In the Fall, they are cut off from the tree of life and put out of the Garden and thus put outside the tent of meeting and cut off from the covenant. To the Jew this would be analogous to being put outside the camp and left to the elements to die. Why would this happen to an Israelite ? Because he had apostatized from the covenant. Likewise, they are cut off from the presence of God in the tent of meeting, because they violated the covenant, but rather than "stoning them to death," God is merciful and in the protoevangelion begins another by His grace.

D. Structure: The covenant includes a stipulation and sanctions. A negative presupposes a positive. But that is not the ground for asserting that there is a promise of life here, because the only tree prohibited for eating is the tree of knowledge. The tree of life is not prohibited until after the fall. They are cut off from the "sacramental" source of life, but they had access to it beforehand. The sanction, death for eating the tree of knowledge presupposes a promise, bliss, the state in which they were already living, and in which, it would seem from 3:24, they could have continued had they eaten from that tree and not the other.
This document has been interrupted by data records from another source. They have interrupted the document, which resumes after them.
(** The requests a driver has offered under [heads]: what describes them is
    [kept], and the buffers and status bytes the device writes are apart from
    that, from the rings, and, for a status byte, from what later requests
    write. *)
Record batch (q : Queue) (m : M) (kept : Z -> Prop) (heads : list Z) (rs : list Request) : Prop := {
  ba_requests : Forall2 (fun h r => request_fixed kept m (chain_of q h) r) heads rs;
  ba_touched : forall r x, r ∈ rs -> x ∈ touched r ->
    ~ kept x /\ ~ in_driver_area q x /\ ~ in_device_area q x;
  ba_kept : forall x, kept x -> ~ in_device_area q x;
  ba_status : forall (i j : nat) r r', (i < j)%nat -> rs !! i = Some r -> rs !! j = Some r' ->
    r_status_addr r ∉ touched r';
}.

(** The reference: requests executed one after the other, each followed by its
    status byte; in between the device writes its area of the queue. *)
Inductive blk_run (q : Queue) (st0 : StdIoBackend B * M)
    : list (Request * result BlkError Z) -> StdIoBackend B * M -> Prop :=
| run_start m : device_wrote q (snd st0) m -> blk_run q st0 [] (fst st0, m)
| run_request tr s m r s' m1 res m2 m3 :
    blk_run q st0 tr (s, m) -> execute r (s, m) = Some ((s', m1), res) ->
    overwritten m1 m2 (r_status_addr r) [outcome_status res] -> device_wrote q m2 m3 ->
    blk_run q st0 (tr ++ [(r, res)]) (s', m3).
End BlkDevice.

Section BlkDeviceFacts.
Context {B M : Type} `{GML : GuestMemoryLaws M} `{BL : BackendLaws B M (GM := GM)}.
Implicit Types (m : M) (s : StdIoBackend B).

Lemma device_wrote_refl q m : device_wrote q m m.
Proof. split; [apply same_layout_refl|done]. Qed.

Lemma device_wrote_trans q m1 m2 m3 :
  device_wrote q m1 m2 -> device_wrote q m2 m3 -> device_wrote q m1 m3.
Proof.
  intros [L1 P1] [L2 P2]. split; [by eapply same_layout_trans|]. intros x Hx. by rewrite P2, P1.
Qed.

Lemma blk_run_wrote q st0 tr s m m' :
  blk_run q st0 tr (s, m) -> device_wrote q m m' -> blk_run q st0 tr (s, m').
Proof.
  intros Hr Hw. inversion Hr; simplify_eq/=.
  - apply run_start. by eapply device_wrote_trans.
  - eapply run_request; [done..|]. by eapply device_wrote_trans.
Qed.

(** One request. *)
Lemma blk_handler_run c c' r s m :
  chain_wf c -> parse m c = Some (c', Ok r) -> backend_ok s ->
  exists s' m1 res m2, execute r (s, m) = Some ((s', m1), res) /\
    blk_handler c (s, m) = Some ((s', m2), result_bytes res + 1) /\
    overwritten m1 m2 (r_status_addr r) [outcome_status res] /\ backend_ok s' /\
    in_u 32 (result_bytes res + 1) /\ changed_within (touched r) m m2.
Proof.
  intros Hwf Hp Hok. destruct (parse_request_ok _ _ _ _ Hwf Hp) as [Hr Hm].
  destruct (process_request_run r s m Hok Hr Hm) as (s' & m1 & res & m2 & He & Hpr & Ho & Hl2).
  destruct (execute_run_ok r s m Hok Hr) as (s2 & m1' & res' & He' & Hsd & [Hl1 Hc] & _ & Hn).
  rewrite He in He'. injection He' as <- <- <-.
  exists s', m1, res, m2. split; [done|]. split.
  { unfold blk_handler, serve. by rewrite Hp, Hpr. }
  split; [done|]. split; [by eapply backend_ok_same|]. split; [unfold in_u; lia|].
  split; [by eapply same_layout_trans|]. intros x Hx. apply not_elem_of_cons in Hx as [Hx1 Hx2].
  rewrite (overwritten_peek_other _ _ _ _ _ Ho); [by apply Hc|simpl; lia].
Qed.

Section Batch.
Context (q : Queue) (m0 : M) (s0 : StdIoBackend B) (kept : Z -> Prop) (rs : list Request).
Hypothesis Htouched : forall r x, r ∈ rs -> x ∈ touched r ->
  ~ kept x /\ ~ in_driver_area q x /\ ~ in_device_area q x.
Hypothesis Hkept : forall x, kept x -> ~ in_device_area q x.
Hypothesis Hstatus : forall (i j : nat) r r', (i < j)%nat -> rs !! i = Some r -> rs !! j = Some r' ->
  r_status_addr r ∉ touched r'.
Hypothesis Hwf : queue_wf q.

(** Between two requests. *)
Record serving (es : list VirtqUsedElem) (hs : list Z) s m : Prop := {
  sg_backend : backend_ok s;
  sg_agree : agree kept m0 m;
  sg_run : exists tr rest, tr.*1 ++ rest = rs /\ blk_run q (s0, m0) tr (s, m) /\
    Forall2 (fun h r => 0 <= h < q_size q /\ request_fixed kept m0 (chain_of q h) r) hs rest /\
    ue_len <$> es = (fun x => result_bytes (snd x) + 1) <$> tr /\
    forall k r res, tr !! k = Some (r, res) -> peek m (r_status_addr r) = Some (outcome_status res);
}.

Lemma serving_wrote es hs s m m' :
  serving es hs s m -> device_wrote q m m' -> serving es hs s m'.
Proof.
  intros [Hb Ha (tr & rest & Hrs & Hrun & Hf & Hes & Hst)] Hw. pose proof Hw as [Hl' Hp].
  split; [done| |].
  - eapply agree_trans; [done|]. split; [done|]. intros x Hx. by apply Hp, Hkept.
  - exists tr, rest. split_and!; try done; [by eapply blk_run_wrote|].
    intros k r res Hlk. rewrite Hp; [by eapply Hst|].
    apply (Htouched r); [|apply list_elem_of_here].
    rewrite <- Hrs. apply elem_of_app. left. apply list_elem_of_lookup_2 with k.
    by rewrite list_lookup_fmap, Hlk.
Qed.

Lemma serving_step es h hs s m :
  serving es (h :: hs) s m ->
  exists s' m' len, blk_handler (chain_of q h) (s, m) = Some ((s', m'), len) /\
    same_layout m m' /\
    (forall x, in_driver_area q x \/ in_device_area q x -> peek m' x = peek m x) /\
    in_u 32 len /\ serving (es ++ [used_elem_new h len]) hs s' m'.
Proof.
  intros [Hb Ha (tr & rest & Hrs & Hrun & Hf & Hes & Hst)].
  apply Forall2_cons_inv_l in Hf as (r & rest' & (Hh & Hfix) & Hf & ->).
  destruct (Hfix m Ha) as (c' & Hp).
  pose proof (queue_wf_size q Hwf) as [Hpos Hmax]. unfold MAX_QUEUE_SIZE in Hmax.
  assert (chain_wf (chain_of q h)) as Hcw.
  { apply chain_new_wf; [apply Hwf|unfold in_u; change (2 ^ 16) with 65536; lia..]. }
  destruct (blk_handler_run _ _ _ s m Hcw Hp Hb) as (s' & m1 & res & m2 & He & Hhd & Ho & Hb' & Hlen & Hcw2). pose proof Hcw2 as [Hl2 Hp2].
  assert (rs !! length tr = Some r) as Hlk.
  { rewrite <- Hrs, <- (length_fmap fst tr). by apply list_lookup_middle. }
  pose proof (list_elem_of_lookup_2 _ _ _ Hlk) as Hin.
  exists s', m2, (result_bytes res + 1). split; [done|]. split; [done|]. split.
  { intros x Hx. apply Hp2. intros Ht. destruct (Htouched r x Hin Ht) as (_ & ? & ?). tauto. }
  split; [done|]. split; [done| |].
  { eapply agree_trans; [done|]. eapply agree_within; [|done]. intros x Ht. by destruct (Htouched r x Hin Ht). }
  exists (tr ++ [(r, res)]), rest'. rewrite !fmap_app, <- app_assoc. simpl. split_and!; try done.
  - eapply run_request; [done..|]. apply device_wrote_refl.
  - by rewrite Hes.
  - intros k r' res' Hlk'. apply lookup_snoc_Some in Hlk' as [[Hlt Hlk']|[-> [= <- <-]]].
    + rewrite Hp2; [by eapply Hst|]. eapply (Hstatus k (length tr)); [done| |done].
      rewrite <- Hrs, lookup_app_l, list_lookup_fmap, Hlk' by (by rewrite length_fmap). done.
    + rewrite Ho, decide_True, Z.sub_diag by (simpl; lia). done.
Qed.

Lemma blk_serves : serves blk_handler q serving.
Proof. split; [apply serving_step|apply serving_wrote]. Qed.
End Batch.

(** A request is fixed by its chain and its header. *)
Lemma chain_request_fixed kept m c ds r hd header data st :
  chain_wf c -> chain_fixed kept m c ds -> request_layout m ds r hd header data st ->
  (forall x, d_addr hd <= x < d_addr hd + 16 -> kept x) -> request_fixed kept m c r.
Proof.
  intros Hwf Hf Hlay Hk m' Ha. destruct (parse_descriptors m' c Hwf) as [c' Hp]. exists c'.
  rewrite Hp. do 2 f_equal. apply parse_spec_layout; [done|]. exists hd, header, data, st.
  rewrite (chain_fixed_descriptors kept m' c ds Hwf) by (by eapply chain_fixed_agree).
  destruct Hlay. destruct Ha as [Hl Hx]. split; try done; [|by apply Hl].
  unfold read_obj in *. destruct (gm_read m _ _) eqn:Hg; [|done].
  erewrite gm_read_ext; [done|apply bv_size_pos| |exact Hg]. intros x Hr. by apply Hx, Hk.
Qed.

(** A request a driver lays out at entry [i] of the table, its header at [ha]. *)
Record laid_out (q : Queue) m (i : Z) (ha : u64) (r : Request) : Prop := {
  lt_entry : 0 <= i /\ i + Z.of_nat (length (request_descs ha r)) <= q_size q;
  lt_stored : stored m (q_desc_table q) i (linked i (request_descs ha r));
  lt_direct : Forall (fun d => descriptor_wf d /\ refers_to_indirect_table d = false) (request_descs ha r);
  lt_header : read_obj RequestHeader m ha = Ok (request_header r);
  lt_type : request_type_from (request_type_code (r_request_type r)) = r_request_type r;
  lt_flush : r_request_type r = Flush -> r_sector r = 0;
  lt_status : mapped m (r_status_addr r);
  lt_total : total_data_len r + 17 < 2 ^ 32;
}.

(** The bytes that describe it. *)
Definition describing (q : Queue) (ha x : Z) : Prop :=
  q_desc_table q <= x < q_desc_table q + 16 * q_size q \/ ha <= x < ha + 16.

Lemma laid_out_fixed (kept : Z -> Prop) q m i ha r :
  queue_wf q -> laid_out q m i ha r -> (forall x, describing q ha x -> kept x) ->
  request_fixed kept m (chain_of q i) r.
Proof.
  intros Hwf [He Hs Hd Hh Ht Hf Hst Htot] Hk.
  pose proof (queue_wf_size q Hwf) as [Hpos Hmax]. unfold MAX_QUEUE_SIZE in Hmax.
  assert (chain_wf (chain_of q i)) as Hcw.
  { apply chain_new_wf; [apply Hwf|unfold in_u; change (2 ^ 16) with 65536..].
    all: unfold request_descs in He; simpl length in He; lia. }
  assert (chain_fixed kept m (chain_of q i) (linked i (request_descs ha r))) as Hcf.
  { apply direct_chain_fixed; [intros x Hx; apply Hk; by left| |done|done|].
    - apply stored_linked_chain; [done|apply He|apply He|done|]. apply linked_direct.
      eapply list.Forall_impl; [exact Hd|]. by intros d [_ ?].
    - rewrite linked_total_len, request_descs_total. simpl. lia. }
  destruct (request_descs_linked i ha r)
    as (hd & data & st & Heq & Hall & Hst' & [= Hha Hhw] & [= Hsa Hsl Hsw] & Hdata & Hdw).
  eapply (chain_request_fixed kept m _ _ r hd (request_header r) data st); [done|done| |].
  2:{ intros x Hx. apply Hk. right. by rewrite <- Hha. }
  rewrite Heq. split; try done.
  - by rewrite Hha.
  - intros Hc. by apply Hf, flush_code.
  - simpl. rewrite Ht. intros Hin. by rewrite Hin in Hdw.
  - lia.
  - by rewrite Hsa.
  - simpl. rewrite Ht, Hdata, Hsa. by destruct r.
Qed.
End BlkDeviceFacts.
We also have in this text a preamble, parties, as well as stipulations, and sanctions. This is all in the context of a relationship between God and man. That's all we need. If we consider the wider scope inclusive of the "New Eden" there's the promise of life there, so why would this not reflect a promise of life in this text? We should not expect an explicit promise of eternal life here if probation is also here, because they fellowshipped with God and were already living. God is the God of the living. Such would fail to distinguish between that life they had naturally and that eternal life which would come if they passed their probation.
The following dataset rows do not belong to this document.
Global Instance LimitedSink_Sink : Sink LimitedSink FlatMem := {|
  sink_write := fun m a out n =>
    let k := Z.min n (Z.max 0 (ls_limit out)) in
    match take_from m a k with
    | Ok bs => (mk_limited (ls_limit out) (ls_bytes out ++ bs), Ok k)
    | Err e => (out, Err e)
    end;
  sink_flush := fun out => (out, Ok tt);
|}.
Global Instance LimitedSink_View : SinkView LimitedSink := {| sink_bytes := ls_bytes |}.

Lemma take_from_cells m a n k bs :
  0 <= k <= n -> take_from m a k = Ok bs ->
  bs = byte_at m <$> take (Z.to_nat k) (vs_cells {| vs_addr := a; vs_len := n |}).
Proof.
  intros Hk. unfold take_from. destruct (k =? 0) eqn:H0; zbool.
  { subst k. by intros [= <-]. }
  intros Hr. apply law_read in Hr as [Hl Hr]; [|lia].
  apply list_eq. intros i. rewrite list_lookup_fmap. destruct (decide (i < Z.to_nat k)%nat).
  - rewrite lookup_take_lt by done. unfold vs_cells. cbn [vs_addr vs_len].
    rewrite list_lookup_fmap, lookup_seq_lt by lia. simpl. unfold byte_at. rewrite Hr by done.
    by destruct (lookup_lt_is_Some_2 bs i) as [v ->]; [lia|].
  - rewrite lookup_take_ge by lia. by rewrite lookup_ge_None_2 by lia.
Qed.

Global Instance VecSink_laws : SinkLaws VecSink FlatMem.
Proof.
  split; cbn [sink_write sink_flush sink_bytes VecSink_Sink VecSink_View].
  - intros m a out n out' k Hn Hw. destruct (take_from m a n) as [bs|e] eqn:Ht; [|done]. simplify_eq.
    split; [lia|]. simpl. f_equal. eapply take_from_cells; [|done]. lia.
  - by intros out out' r [= <- _].
Qed.

Global Instance LimitedSink_laws : SinkLaws LimitedSink FlatMem.
Proof.
  split; cbn [sink_write sink_flush sink_bytes LimitedSink_Sink LimitedSink_View].
  - intros m a out n out' k Hn Hw. destruct (take_from m a _) as [bs|e] eqn:Ht; [|done]. simplify_eq.
    split; [lia|]. simpl. f_equal. eapply take_from_cells; [|done]. lia.
  - by intros out out' r [= <- _].
Qed.

Lemma VecSink_takes_all : takes_all VecSink FlatMem.
Proof.
  intros m a out n out' k. cbn [sink_write VecSink_Sink]. case_match; [|done]. by intros [= _ <-].
Qed.

(** ** Concrete runs *)

Module ConsoleExamples.
(** A receive chain of two writable buffers of 3 and 8 bytes, and a transmit
    chain of one readable buffer of 4 bytes, in the table at 0x1000. *)
Definition rx_desc1 : Descriptor := descriptor_new 0x5000 3 (VRING_DESC_F_NEXT + VRING_DESC_F_WRITE) 1.
Definition rx_desc2 : Descriptor := descriptor_new 0x6000 8 VRING_DESC_F_WRITE 0.
Definition tx_desc : Descriptor := descriptor_new 0x7000 4 0 0.

Definition console_mem (table : list (Z * Descriptor)) : FlatMem :=
  foldl (fun m '(a, d) => fst (write_obj m (raw_of_split d) a)) (from_ranges [(0, 0x10000)]) table.
Definition rx_mem : FlatMem := console_mem [(0x1000, rx_desc1); (0x1010, rx_desc2)].
Definition tx_mem : FlatMem := fst (gm_write (console_mem [(0x1000, tx_desc)]) 0x7000 [104; 105; 33; 10]).
Definition console_chain : DescriptorChain := chain_new 0x1000 4 0.

Definition con : Console VecSink := mk_console [1; 2; 3; 4; 5] 16 (mk_vec []).

Lemma con_ok : console_ok con.
Proof. split; [done|]. split; [done|]. by repeat constructor. Qed.

Lemma console_chain_wf : chain_wf console_chain.
Proof. apply chain_new_wf; by vm_compute. Qed.

(** A table entry outside of the buffers stays. *)
Lemma slot_kept cs (m m' : FlatMem) tbl n i d :
  slot m tbl n i d -> changed_within cs m m' ->
  (forall x, tbl + 16 * i <= x < tbl + 16 * i + 16 -> x ∉ cs) -> slot m' tbl n i d.
Proof.
  intros [Hi Hr] [_ Hp] Hd. split; [done|]. unfold read_obj in *.
  destruct (gm_read m _ _) as [bs|] eqn:Hg; [|done].
  rewrite (gm_read_ext m m' _ _ bs); [done|apply bv_size_pos| |done].
  intros x Hx. apply Hp, Hd. exact Hx.
Qed.

Lemma rx_cells_elem x : x ∈ chain_cells rx_mem console_chain -> 0x5000 <= x < 0x5003 \/ 0x6000 <= x < 0x6008.
Proof.
  replace (chain_cells rx_mem console_chain) with
    (slices_cells [{| vs_addr := 0x5000; vs_len := 3 |}; {| vs_addr := 0x6000; vs_len := 8 |}])
    by (vm_compute; reflexivity).
  cbn [slices_cells]. rewrite app_nil_r, elem_of_app, !vs_cells_in by done. simpl. lia.
Qed.

Lemma rx_stable : chain_stable (chain_cells rx_mem console_chain) rx_mem console_chain.
Proof.
  set (cs := chain_cells rx_mem console_chain).
  set (c1 := advance console_chain rx_desc1 3). set (c2 := advance c1 rx_desc2 11).
  assert (forall m', changed_within cs rx_mem m' -> chain_next m' console_chain = (c1, Some rx_desc1)) as H1.
  { intros m' Hm'. apply (next_on_slot m' console_chain rx_desc1); [exact console_chain_wf| |done|done|done].
    apply (slot_kept cs rx_mem); [split; [done|vm_compute; reflexivity]|exact Hm'|].
    intros x Hx Hin. apply rx_cells_elem in Hin. simpl in Hx. lia. }
  assert (chain_next rx_mem console_chain = (c1, Some rx_desc1)) as N1 by (vm_compute; reflexivity).
  pose proof (chain_next_wf _ _ _ _ console_chain_wf N1) as Hwf1.
  assert (forall m', changed_within cs rx_mem m' -> chain_next m' c1 = (c2, Some rx_desc2)) as H2.
  { intros m' Hm'. apply (next_on_slot m' c1 rx_desc2); [exact Hwf1| |done|done|done].
    apply (slot_kept cs rx_mem); [split; [done|vm_compute; reflexivity]|exact Hm'|].
    intros x Hx Hin. apply rx_cells_elem in Hin. simpl in Hx. lia. }
  eapply stable_step; [exact N1|exact H1|].
  eapply stable_step; [vm_compute; reflexivity|exact H2|].
  eapply stable_end; [vm_compute; reflexivity|]. intros m' _. reflexivity.
Qed.
End ConsoleExamples.

Lemma enqueue_data_exact_witness :
  exists con', enqueue_data (ConsoleExamples.con, [6; 7]) = Some ((con', []), Ok tt) /\
    input_buffer con' = [1; 2; 3; 4; 5; 6; 7].
Proof.
  destruct (enqueue_data_exact ConsoleExamples.con [6; 7] ConsoleExamples.con_ok)
    as [_ H]; [by repeat constructor|done|].
  eexists. split; [apply H|reflexivity].
Defined.

Lemma receiveq_delivers_prefix_witness :
  exists con' c' m', process_receiveq_chain
      (ConsoleExamples.con, ConsoleExamples.console_chain, ConsoleExamples.rx_mem) =
      Some ((con', c', m'), Ok 5) /\ input_buffer con' = [] /\ peek m' 0x6001 = Some 5.
Proof.
  destruct (receiveq_delivers_prefix ConsoleExamples.con ConsoleExamples.console_chain
    ConsoleExamples.rx_mem ConsoleExamples.con_ok ConsoleExamples.console_chain_wf
    ConsoleExamples.rx_stable) as (con' & c' & m' & r & Hr & _ & Hk & _).
  assert (snd <$> process_receiveq_chain
    (ConsoleExamples.con, ConsoleExamples.console_chain, ConsoleExamples.rx_mem) = Some (Ok 5)) as Hok
    by (vm_compute; reflexivity).
  rewrite Hr in Hok. injection Hok as ->.
  destruct (Hk 5 eq_refl) as (n & Hn & _ & _ & Hbuf & Hw).
  assert (n = 5%nat) as -> by lia.
  exists con', c', m'. split; [exact Hr|]. split; [exact Hbuf|].
  apply (wr_value _ _ _ _ Hw) with 4%nat.
  - apply (bool_decide_unpack (NoDup (take 5 (chain_cells ConsoleExamples.rx_mem ConsoleExamples.console_chain)))).
    vm_compute. exact I.
  - vm_compute. reflexivity.
  - reflexivity.
Defined.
The absence can be accounted for on three bases (a) in the immediate situation, their walk was so close with God and their nature of innocence such that there need be no promise, because they enter the narrative already on that trajectory toward life by nature; and (b) the author's purpose is to contrast this trajectory with the actual trajectory, to their sin, so (c) the relation between this text in Gen. 2 is to the nature and purpose of the Law spoken at Sinai, to govern the nation and to reveal sin and administer grace after sin is revealed--here grace is in the background through the tree of life, and that Law does include ceremonial law to underwrite mercy and grace to men, but the need for that is not yet present. It is lurking in the background in that there is a second tree, which is analogous to the mercy seat in the Holy of Holies, where the blood would be poured out later in history with a promise of life for God’s people. The tree of knowledge is in the foreground here right now. Ergo the moniker "Covenant of Works."
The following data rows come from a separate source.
(* ===== verification/ConsoleDevice.v ===== *)
(** * The console device on its queues

    The device loop documented for [Queue] with the two methods of [Console]
    as the processing of a chain: the receive queue carries the input buffer
    to the driver, the transmit queue carries the driver's bytes to the
    output. *)

From stdpp Require Import base numbers list option.
From S2P Require Import Prelude Bytes GuestMemory FlatMemory Descriptor Chain ChainKept Queue QueueFacts.
From S2P Require Import UsedRing AvailRing Processing DeviceLoop DescriptorUtils Console.

Section ConsoleDevice.
Context {T M : Type} `{GM : GuestMemory M} `{SK : Sink T M}.

(** Processing a chain of the receive queue; the length of a failed one is 0. *)
Definition rx_handler (c : DescriptorChain) (st : Console T * M)
    : option ((Console T * M) * u32) :=
  match process_receiveq_chain (fst st, c, snd st) with
  | None => None
  | Some ((con, _, m), Ok sent) => Some ((con, m), sent)
  | Some ((con, _, m), Err _) => Some ((con, m), 0)
  end.

(** Processing a chain of the transmit queue: nothing is written to it. *)
Definition tx_handler (c : DescriptorChain) (st : Console T * M)
    : option ((Console T * M) * u32) :=
  match process_transmitq_chain (fst st, c, snd st) with
  | None => None
  | Some ((con, _, m), _) => Some ((con, m), 0)
  end.

(** The addresses of the buffers [ds], in order. *)
Definition buffer_cells (ds : list Descriptor) : list Z := slices_cells (descriptor_slices ds).

(** A buffer the driver can be sent data in. *)
Definition receivable (m : M) (d : Descriptor) : Prop :=
  is_write_only d = true /\ 0 < d_len d /\ range_mapped m (d_addr d) (d_len d).

(** The chains a driver has offered under [heads], with their descriptors: the
    tables are [kept] and no buffer overlaps them, the rings or another
    buffer. *)
Record rx_batch (q : Queue) (m : M) (kept : Z -> Prop) (heads : list Z) (dss : list (list Descriptor)) : Prop := {
  rb_chains : Forall2 (fun h ds => chain_fixed kept m (chain_of q h) ds) heads dss;
  rb_usable : Forall (Forall (receivable m)) dss;
  rb_nodup : NoDup (concat (buffer_cells <$> dss));
  rb_apart : forall x, x ∈ concat (buffer_cells <$> dss) ->
    ~ kept x /\ ~ in_driver_area q x /\ ~ in_device_area q x;
  rb_kept : forall x, kept x -> ~ in_device_area q x;
}.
As to "probation" the very term "knowledge of good and evil" suggests maturity and growth. God had them in the Garden and the tree of life and the tree of knowledge were the instruments that would lead them and would stand as a testimony either for or against them, just as the OT Law would lead Israel, and the Law, through being written on our hearts leads us. By being cut off from the tree of life after the Fall, we can see that not only was the contrast between good and evil impressed upon them as very stark indeed, but they are cut off from the tree of life itself. They cannot work their way back into God's presence and fellowship on their own (total inability). Thus we have a judgment based on their violation of a covenant.

E. Sacrifices and Signs: Other covenants between God and man have sacrifices and sacramental signs besides the tabernacle/tent of meeting/Temple. The New has the work of Christ and then the ordinances. The Davidic is an extension of the Old and the Abrahamic, but it has the seed culminating in Christ, who is the outward sacramental sign (He is the water and bread of life) and the ultimate once for all sacrifice for sin (Hebrews). The Old has circumcision (from Abrahamic) and the sacrifices and the Ark of the Covenant. The Abrahamic has circumcision and sacrifice. The Noahic has sacrifice and the rainbow. The Adamic has the clothing from animals killed by God, the naming of Eve, mother of all living, anticipating children and “the seed.”. This one pre-Fall has no sacrifices (they are unnecessary) but a sacramental sign, the tree of life and the tree of knowledge would be eaten so it becomes the reason we require sacrifices.

F. Lawsuit presumes covenant: We know a covenant was here because God comes looking for them after they eat the fruit. He comes and judges them. He also asks them questions prior to rendering a verdict and He gives them time to respond. He's bringing a lawsuit and this is the typical procedure in a covenant lawsuit under the Law. This presumes a law was broken, and this in turn presumes a covenant, because the Law supplies the supporting material for the covenant lawsuit (Isaiah-Malachi), returning an indictment against Israel while pointing towards the final redemption, and through Jesus, God the Son incarnated as man now comes Himself just as God came in the Garden.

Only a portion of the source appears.